Sorgfältiger Recherchieren statt Argumente aus Wortfetzen ableiten

LINKE reagiert auf Vorstoß von Jusos und Grüner Jugend gegen den Besuch Diether Dehms

„Mit Verwunderung haben wir die gemeinsame Erklärung der Grünen Jugend und der Jusos zum gestrigen Besuch unseres Bundestagsabgeordneten Diether Dehm zur Kenntnis genommen. Darin bedienen sich die Nachwuchsgrünen und Jungsozialisten genau des mutwillig aus dem Zusammenhang gerissenen Satzes, mit dessen Hilfe bereits Christian Bommarius in einem Kommentar in der Frankfurter Rundschau den LINKEN-Politiker Diether Dehm in zynischer Weise des Antisemitismus bezichtigt“, sagt Rita Krüger, Mitglied des Kreisvorstands DIE LINKE Hildesheim, und empfiehlt den Verfassern, sorgfältiger zu recherchieren. Krüger weiter: „Zu guter journalistischer wie auch politischer Arbeit gehört es, sich mit einem Thema differenziert auseinanderzusetzen und sich umfassend zu informieren. Die Jusos und Jung-Grünen beziehen sich auf eine Äußerung, die in einer ganz besonderen Situation gefallen ist, in der keine Zeit war für eine wissenschaftlich fundierte Auseinandersetzung, sondern in der tatsächlicher Verharmlosung und Instrumentalisierung des Antisemitismusbegriffs entgegen getreten werden musste.

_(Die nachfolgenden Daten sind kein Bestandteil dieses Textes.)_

(* ===== verification/AgentSearch.v ===== *)
(** * AgentSearch: searching one file for the agent's search tool (ds4_agent.c)

    [fnmatch] and a compiled POSIX expression are parameters. *)

From stdpp Require Import sorting.
From S2P Require Import Prelude Ctype TcLines Fs AgentFile.

Section Search.
(** [fnmatch(pattern, name, 0) == 0] and [regexec(&ctx->regex, line, 0, NULL, 0) == 0] *)
Context (fnmatch : bytes -> bytes -> bool) (regexec : bytes -> bool).

Record agent_search_ctx := mkSearchCtx {
  sc_query : bytes;
  sc_glob : option bytes;
  sc_use_regex : bool;
  sc_case_sensitive : bool;
  sc_context : Z;
  sc_max_results : Z
}.

(** [results] and [out] *)
Record search_state := mkSearch { ss_results : Z; ss_out : bytes }.

Definition fold_byte (case_sensitive : bool) (c : Z) : Z := if case_sensitive then c else tolower c.

(** The outer loop, [i + qn <= n]. *)
Fixpoint literal_loop (count : nat) (s q : bytes) (case_sensitive : bool) (i : nat) : bool :=
  match count with
  | O => false
  | S count =>
      if starts_with (fold_byte case_sensitive <$> q) (fold_byte case_sensitive <$> drop i s) then true
      else literal_loop count s q case_sensitive (S i)
  end.

Definition agent_literal_match (s q : bytes) (case_sensitive : bool) : bool :=
  match q with
  | [] => true
  | _ =>
      if (length s <? length q)%nat then false
      else literal_loop (S (length s - length q)) s q case_sensitive 0
  end.

Definition agent_search_line_matches (ctx : agent_search_ctx) (line : bytes) : bool :=
  if sc_use_regex ctx then regexec (cstr line)
  else agent_literal_match line (sc_query ctx) (sc_case_sensitive ctx).

Definition agent_search_emit_line (data : bytes) (sp : agent_line_span) (line_no : Z) : bytes :=
  bs "  " ++ dec_int line_no ++ bs " " ++ line_content data sp ++ nl.

(** The lines [from..to], numbered from 0. *)
Definition emit_lines (data : bytes) (spans : list agent_line_span) (from to : Z) : bytes :=
  concat (imap (fun i sp => agent_search_emit_line data sp (from + Z.of_nat i + 1))
    (take (Z.to_nat (to - from + 1)) (drop (Z.to_nat from) spans))).

Record search_pass := mkPass { sp_out : bytes; sp_printed : bool; sp_last : Z; sp_results : Z }.

(** [rest] are the spans from [i] on. *)
Fixpoint search_loop (ctx : agent_search_ctx) (path data : bytes) (spans rest : list agent_line_span) (i : Z)
    (st : search_pass) : search_pass :=
  match rest with
  | [] => st
  | sp :: rest =>
      if sp_results st <? sc_max_results ctx then
        if negb (agent_search_line_matches ctx (line_content data sp)) then
          search_loop ctx path data spans rest (i + 1) st
        else
          let out := if sp_printed st then sp_out st else sp_out st ++ path ++ nl in
          let from := i - sc_context ctx in
          let to := i + sc_context ctx in
          let from := if from <? 0 then 0 else from in
          let to := if zlen spans <=? to then zlen spans - 1 else to in
          let from := if from <=? sp_last st then sp_last st + 1 else from in
          let last_ := if from <=? to then to else sp_last st in
          search_loop ctx path data spans rest (i + 1)
            (mkPass (out ++ emit_lines data spans from to) true last_ (sp_results st + 1))
      else st
  end.

(** [strrchr(path, '/')] *)
Definition base_name (path : bytes) : bytes :=
  let r := reverse path in
  reverse (take (span_len (fun c => negb (c =? slash)) r) r).

(** The text of the file, if it is to be searched. *)
Definition agent_search_data (ctx : agent_search_ctx) (path data : bytes) (st : search_state) : search_state :=
  if bool_decide (0 ∈ data) then st
  else
    let spans := agent_split_lines data in
    let p := search_loop ctx path data spans spans 0 (mkPass (ss_out st) false (-1) (ss_results st)) in
    mkSearch (sp_results p) (sp_out p ++ if sp_printed p then nl else []).

Definition agent_search_file (strerror : world -> bytes) (ctx : agent_search_ctx) (path : bytes)
    (st : search_state) : IO search_state :=
  if sc_max_results ctx <=? ss_results st then ret st
  else if (match sc_glob ctx with
           | Some (c :: g) => negb (fnmatch (c :: g) (base_name path)) && negb (fnmatch (c :: g) path)
           | _ => false
           end) then ret st
  else
    let! r := agent_read_file_bytes strerror path 256 in
    ret (match r with inr _ => st | inl data => agent_search_data ctx path data st end).

(** ** The lines a search prints *)

(** The matching lines. *)
Fixpoint match_lines (ctx : agent_search_ctx) (data : bytes) (rest : list agent_line_span) (i : Z) : list Z :=
  match rest with
  | [] => []
  | sp :: rest =>
      (if agent_search_line_matches ctx (line_content data sp) then [i] else []) ++
      match_lines ctx data rest (i + 1)
  end.

Definition in_window (ctx : agent_search_ctx) (n i j : Z) : Prop :=
  0 <= j < n /\ i - sc_context ctx <= j <= i + sc_context ctx.

(** The 0-based lines [from..to]. *)
Definition line_range (from to : Z) : list Z := (fun k => from + Z.of_nat k) <$> seq 0 (Z.to_nat (to - from + 1)).

Definition line_entry (data : bytes) (spans : list agent_line_span) (j : Z) : bytes :=
  match spans !! Z.to_nat j with
  | Some sp => agent_search_emit_line data sp (j + 1)
  | None => []
  end.

Lemma emit_lines_range data spans from to :
  0 <= from -> to < zlen spans ->
  emit_lines data spans from to = concat (line_entry data spans <$> line_range from to).
Proof.
  intros Hf Ht. unfold emit_lines, line_range. f_equal. rewrite <- list_fmap_compose. apply list_eq. intros k.
  rewrite list_lookup_imap, list_lookup_fmap. destruct (decide (k < Z.to_nat (to - from + 1))%nat) as [Hk|Hk].
  - rewrite lookup_take, decide_True, lookup_drop by done. rewrite lookup_seq_lt by done. cbn.
    unfold zlen in Ht. destruct (lookup_lt_is_Some_2 spans (Z.to_nat from + k)) as [sp Hsp]; [lia|].
    rewrite Hsp. cbn. unfold line_entry. replace (Z.to_nat (from + Z.of_nat k)) with (Z.to_nat from + k)%nat by lia.
    rewrite Hsp. reflexivity.
  - rewrite lookup_take_ge, lookup_seq_ge by lia. done.
Qed.

Lemma elem_of_line_range from to j : j ∈ line_range from to <-> from <= j <= to.
Proof.
  unfold line_range. rewrite list_elem_of_fmap. split.
  - intros (k & -> & Hk). apply elem_of_seq in Hk. lia.
  - intros Hj. exists (Z.to_nat (j - from)). split; [lia|]. apply elem_of_seq. lia.
Qed.

Lemma line_range_sorted from to : StronglySorted Z.lt (line_range from to).
Proof.
  unfold line_range. generalize 0%nat as s. induction (Z.to_nat (to - from + 1)) as [|m IH]; intros s; cbn; [constructor|].
  constructor; [apply IH|]. apply list.Forall_forall. intros x Hx. apply list_elem_of_fmap in Hx as (k & -> & Hk).
  apply elem_of_seq in Hk. lia.
Qed.

Lemma sorted_app (l k : list Z) m :
  StronglySorted Z.lt l -> StronglySorted Z.lt k ->
  (forall x, x ∈ l -> x <= m) -> (forall y, y ∈ k -> m < y) -> StronglySorted Z.lt (l ++ k).
Proof.
  intros Hl Hk Hlm Hkm. induction Hl as [|x l Hs IH Hx]; [done|]. cbn. constructor.
  - apply IH. intros y Hy. apply Hlm. by right.
  - apply Forall_app. split; [done|]. apply list.Forall_forall. intros y Hy.
    specialize (Hlm x ltac:(left)). specialize (Hkm y Hy). lia.
Qed.

(** What a pass over the first lines has printed: [M] are the matches it counted,
    [L] the lines. *)
Record pass_ok (ctx : agent_search_ctx) (path data : bytes) (spans : list agent_line_span) (base : bytes) (r0 i : Z)
    (M L : list Z) (st : search_pass) : Prop := {
  po_out : sp_out st = base ++ (if sp_printed st then path ++ nl else []) ++ concat (line_entry data spans <$> L);
  po_printed : sp_printed st = negb (bool_decide (M = []));
  po_results : sp_results st = r0 + zlen M;
  po_sorted : StronglySorted Z.lt L;
  po_bound : forall j, j ∈ L -> j <= sp_last st;
  po_match : forall m, m ∈ M -> 0 <= m < i;
  po_lines : forall j, j ∈ L <-> exists m, m ∈ M /\ in_window ctx (zlen spans) m j;
  po_last : (M = [] /\ sp_last st = -1) \/
    exists m, m ∈ M /\ (forall m', m' ∈ M -> m' <= m) /\ sp_last st = Z.min (zlen spans - 1) (m + sc_context ctx)
}.

Lemma pass_match ctx path data spans base r0 i M L st sp from to :
  0 <= sc_context ctx -> 0 <= i < zlen spans ->
  from = Z.max (Z.max 0 (i - sc_context ctx)) (sp_last st + 1) ->
  to = Z.min (zlen spans - 1) (i + sc_context ctx) ->
  pass_ok ctx path data spans base r0 i M L st ->
  sp_out sp = (if sp_printed st then sp_out st else sp_out st ++ path ++ nl) ++ emit_lines data spans from to ->
  sp_printed sp = true -> sp_last sp = (if from <=? to then to else sp_last st) ->
  sp_results sp = sp_results st + 1 ->
  pass_ok ctx path data spans base r0 (i + 1) (M ++ [i]) (L ++ line_range from to) sp.
Proof.
  intros Hc Hi Ef Et H Eo Ep El Er.
  assert (Hlast : sp_last sp = to /\ sp_last st <= to).
  { rewrite El. destruct (po_last _ _ _ _ _ _ _ _ _ _ H) as [[_ Hl]|(m & Hm & _ & Hl)].
    - destruct (Z.leb_spec from to); lia.
    - apply (po_match _ _ _ _ _ _ _ _ _ _ H) in Hm. destruct (Z.leb_spec from to); lia. }
  split.
  - rewrite Eo, (po_out _ _ _ _ _ _ _ _ _ _ H), Ep, fmap_app, concat_app, emit_lines_range by lia.
    destruct (sp_printed st) eqn:Epr; [by rewrite <- !app_assoc|].
    pose proof (po_printed _ _ _ _ _ _ _ _ _ _ H) as HM. rewrite Epr in HM. symmetry in HM.
    apply negb_false_iff, bool_decide_eq_true in HM.
    assert (L = []) as ->.
    { destruct L as [|j L]; [done|]. destruct (proj1 (po_lines _ _ _ _ _ _ _ _ _ _ H j) ltac:(left)) as (m & Hm & _).
      rewrite HM in Hm. by apply not_elem_of_nil in Hm. }
    cbn. by rewrite !app_nil_r, <- !app_assoc.
  - rewrite Ep, bool_decide_eq_false_2; [done|by destruct M].
  - rewrite Er, (po_results _ _ _ _ _ _ _ _ _ _ H), zlen_app. change (zlen [i]) with 1. lia.
  - apply (sorted_app _ _ (sp_last st)); [apply (po_sorted _ _ _ _ _ _ _ _ _ _ H)|apply line_range_sorted|
      apply (po_bound _ _ _ _ _ _ _ _ _ _ H)|]. intros y Hy. apply elem_of_line_range in Hy. lia.
  - intros j Hj. rewrite (proj1 Hlast). apply elem_of_app in Hj as [Hj|Hj].
    + apply (po_bound _ _ _ _ _ _ _ _ _ _ H) in Hj. lia.
    + apply elem_of_line_range in Hj. lia.
  - intros m Hm. apply elem_of_app in Hm as [Hm|Hm].
    + apply (po_match _ _ _ _ _ _ _ _ _ _ H) in Hm. lia.
    + apply list_elem_of_singleton in Hm. lia.
  - intros j. rewrite elem_of_app, (po_lines _ _ _ _ _ _ _ _ _ _ H), elem_of_line_range. unfold in_window. split.
    + intros [(m & Hm & Hw)|Hw].
      * exists m. split; [apply elem_of_app; by left|done].
      * exists i. split; [apply elem_of_app; right; by apply list_elem_of_singleton|lia].
    + intros (m & Hm & Hw). apply elem_of_app in Hm as [Hm|Hm]; [left; by exists m|].
      apply list_elem_of_singleton in Hm as ->.
      destruct (Z.le_gt_cases j (sp_last st)); [|right; lia]. left.
      destruct (po_last _ _ _ _ _ _ _ _ _ _ H) as [[_ Hl]|(m & Hm & _ & Hl)]; [lia|]. exists m. split; [done|].
      apply (po_match _ _ _ _ _ _ _ _ _ _ H) in Hm. lia.
  - right. exists i. split_and!; [apply elem_of_app; right; by apply list_elem_of_singleton| |lia].
    intros m' Hm. apply elem_of_app in Hm as [Hm|Hm].
    + apply (po_match _ _ _ _ _ _ _ _ _ _ H) in Hm. lia.
    + apply list_elem_of_singleton in Hm. lia.
Qed.

Lemma pass_skip ctx path data spans base r0 i M L st :
  pass_ok ctx path data spans base r0 i M L st -> pass_ok ctx path data spans base r0 (i + 1) M L st.
Proof. intros []. split; try done. intros m Hm. specialize (po_match0 m Hm). lia. Qed.

Lemma search_loop_ok ctx path data spans rest base r0 i M L st :
  0 <= sc_context ctx -> 0 <= i -> i + zlen rest = zlen spans ->
  pass_ok ctx path data spans base r0 i M L st ->
  exists L', pass_ok ctx path data spans base r0 (zlen spans)
    (M ++ take (Z.to_nat (sc_max_results ctx - sp_results st)) (match_lines ctx data rest i)) L'
    (search_loop ctx path data spans rest i st).
Proof.
  intros Hc. revert i M L st. induction rest as [|sp rest IH]; intros i M L st Hi Hn H.
  - exists L. cbn. rewrite take_nil, app_nil_r. change (zlen []) with 0 in Hn.
    by replace (zlen spans) with i by lia.
  - rewrite zlen_cons in Hn. pose proof (zlen_nonneg rest). cbn [search_loop match_lines].
    destruct (Z.ltb_spec (sp_results st) (sc_max_results ctx)) as [Hlt|Hge].
    + destruct (agent_search_line_matches ctx (line_content data sp)); cbn [negb app].
      * replace (Z.to_nat (sc_max_results ctx - sp_results st))
          with (S (Z.to_nat (sc_max_results ctx - (sp_results st + 1)))) by lia.
        cbn [take]. rewrite cons_middle, app_assoc.
        assert (Ef : (if (if i - sc_context ctx <? 0 then 0 else i - sc_context ctx) <=? sp_last st then sp_last st + 1
                      else if i - sc_context ctx <? 0 then 0 else i - sc_context ctx) =
                     Z.max (Z.max 0 (i - sc_context ctx)) (sp_last st + 1)).
        { destruct (Z.ltb_spec (i - sc_context ctx) 0); [destruct (Z.leb_spec 0 (sp_last st))|
            destruct (Z.leb_spec (i - sc_context ctx) (sp_last st))]; lia. }
        assert (Et : (if zlen spans <=? i + sc_context ctx then zlen spans - 1 else i + sc_context ctx) =
                     Z.min (zlen spans - 1) (i + sc_context ctx)).
        { destruct (Z.leb_spec (zlen spans) (i + sc_context ctx)); lia. }
        rewrite Ef, Et. match goal with |- context [search_loop ctx path data spans rest (i + 1) ?p] => set (p' := p) end.
        change (sp_results st + 1) with (sp_results p'). eapply (IH (i + 1) (M ++ [i]) _ p'); [lia|lia|].
        eapply (pass_match ctx path data spans base r0 i M L st p'); [done|lia|reflexivity|reflexivity|exact H|done..].
      * eapply IH; [lia|lia|]. by apply pass_skip.
    + exists L. replace (Z.to_nat (sc_max_results ctx - sp_results st)) with 0%nat by lia.
      rewrite take_0, app_nil_r. destruct H. split; try done. intros m Hm. specialize (po_match0 m Hm). lia.
Qed.

(** Searching one file: the matches counted are the first ones, as many as
    the limit still allows; the lines printed below the file's name are exactly
    the lines within [context] of one of them, each once, numbered from 1 and in
    ascending order; a file with a NUL byte is passed over. *)
Lemma search_prints_windows ctx path data st :
  0 <= sc_context ctx ->
  let spans := agent_split_lines data in
  let found := take (Z.to_nat (sc_max_results ctx - ss_results st)) (match_lines ctx data spans 0) in
  let st' := agent_search_data ctx path data st in
  if bool_decide (0 ∈ data) then st' = st
  else exists L,
    ss_out st' = ss_out st ++ (match found with
                               | [] => []
                               | _ => path ++ nl ++ concat (line_entry data spans <$> L) ++ nl
                               end) /\
    ss_results st' = ss_results st + zlen found /\ StronglySorted Z.lt L /\
    (forall j, j ∈ L <-> exists m, m ∈ found /\ in_window ctx (zlen spans) m j).
Proof.
  intros Hc spans found st'. unfold st', agent_search_data. case_bool_decide; [done|]. fold spans.
  set (p0 := mkPass (ss_out st) false (-1) (ss_results st)).
  destruct (search_loop_ok ctx path data spans spans (ss_out st) (ss_results st) 0 [] [] p0) as [L HL]; [done|lia|lia| |].
  { split; cbn; try done; [by rewrite app_nil_r|rewrite Z.add_0_r; done|constructor| | | |by left];
      try (intros m Hm; by apply not_elem_of_nil in Hm).
    intros j. split; [intros Hm; by apply not_elem_of_nil in Hm|]. intros (m & Hm & _). by apply not_elem_of_nil in Hm. }
  exists L. cbn [app] in HL. change (sp_results p0) with (ss_results st) in HL. fold found in HL. destruct HL.
  cbn [ss_out ss_results]. split_and!; [|done..].
  rewrite po_out0, po_printed0. destruct found as [|m f] eqn:Ef; cbn [negb bool_decide].
  - assert (L = []) as ->; [|by rewrite bool_decide_eq_true_2, !app_nil_r].
    destruct L as [|j L]; [done|]. destruct (proj1 (po_lines0 j) ltac:(left)) as (m & Hm & _). by apply not_elem_of_nil in Hm.
  - rewrite bool_decide_eq_false_2 by done. cbn [negb]. by rewrite <- !app_assoc.
Qed.
End Search.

In der ein Künstler, politischer Aktivist und Antifaschist, als Faschist denunziert wurde. Wie es genau zu dem aus dem Kontext herausgerissenen und entstellt wiedergegeben Satz Diether Dehms gekommen ist, lässt sich u.a. umfangreich in einem Artikel der Autorin Daniela Dahn (https://www.danieladahn.de/gesinnungshatz-gefaehrdet-soziale-bewegungen-zur-auseinandersetzung-um-diether-dehm/) nachlesen.“

Lars Leopold, Kreistagsabgeordneter der LINKEN, pflichtet ihr bei: „Die Erklärung war mutwillig aus jenem Zusammenhang gerissen, in welchem Diether Dehm auf einer Bühne vor 10 Jahren erläutert hatte, dass Antisemitismus zu Massenmord führt! Nicht aber, dass Antisemitismus erst bei Massenmord begänne. Allerdings: dass die Jusos Niedersachsen Jeremy Corbyn wegen „Antisemitismus“ aus einem SPD-Parteitag ausladen wollten, zeigt einmal mehr wie ‚political correctness‘ linke Substanz frisst. Hätte die SPD es mit mehr  Corbyn, mehr Klassenkampf und mehr Antifaschismus versucht, wäre sie heute auf Bundesebene nicht in dieser misslichen Lage. Vielleicht hätten sie bei der LINKEN-Sprechstunde doch etwas lernen können. Unter anderem etwa, dass beispielsweise Esther Bejarano, Mitbegründerin und Vorsitzende des Internationalen Auschwitz-Komitees, auch häufiger mit Diether Dehm auftritt. Glaubt ihr ernsthaft, die Überlebende des Mädchen-Orchesters von Auschwitz würde mit einem Verharmloser von Judenfeindlichkeit die Bühne teilen?“

Diether Dehm, Liedermacher und Bundestagsabgeordneter der LINKEN, war gestern in Hildesheim zu Besuch, um eine Bürgersprechstunde im Büro der Hildesheimer LINKEN abzuhalten und anschließend an einer Kundgebung gegen den Angriffskrieg seitens der Türkei in Teilen Syriens teilzunehmen. „Wir haben euch heute vermisst - gleich zweifach. Einerseits hätten wir uns Eure Unterstützung gewünscht - eure Stimme gegen einen völkerrechtswidrigen Angriffskrieg seitens der Türkei, die in ein fremdes Land einmarschiert und dort rücksichtslos mordet. Aber auch die Teilnahme an der Sprechstunde Diether Dehms, der dort im gut besuchten ‚LINKEN FORUM‘ zu allen Fragen offen und ehrlich Rede und Antwort stand, hätte der durchaus ja auch gemeinsamen antifaschistischen Arbeit der grünen und linken Jugend in Hildesheim sicher gut getan“, erklärt Krüger abschließend.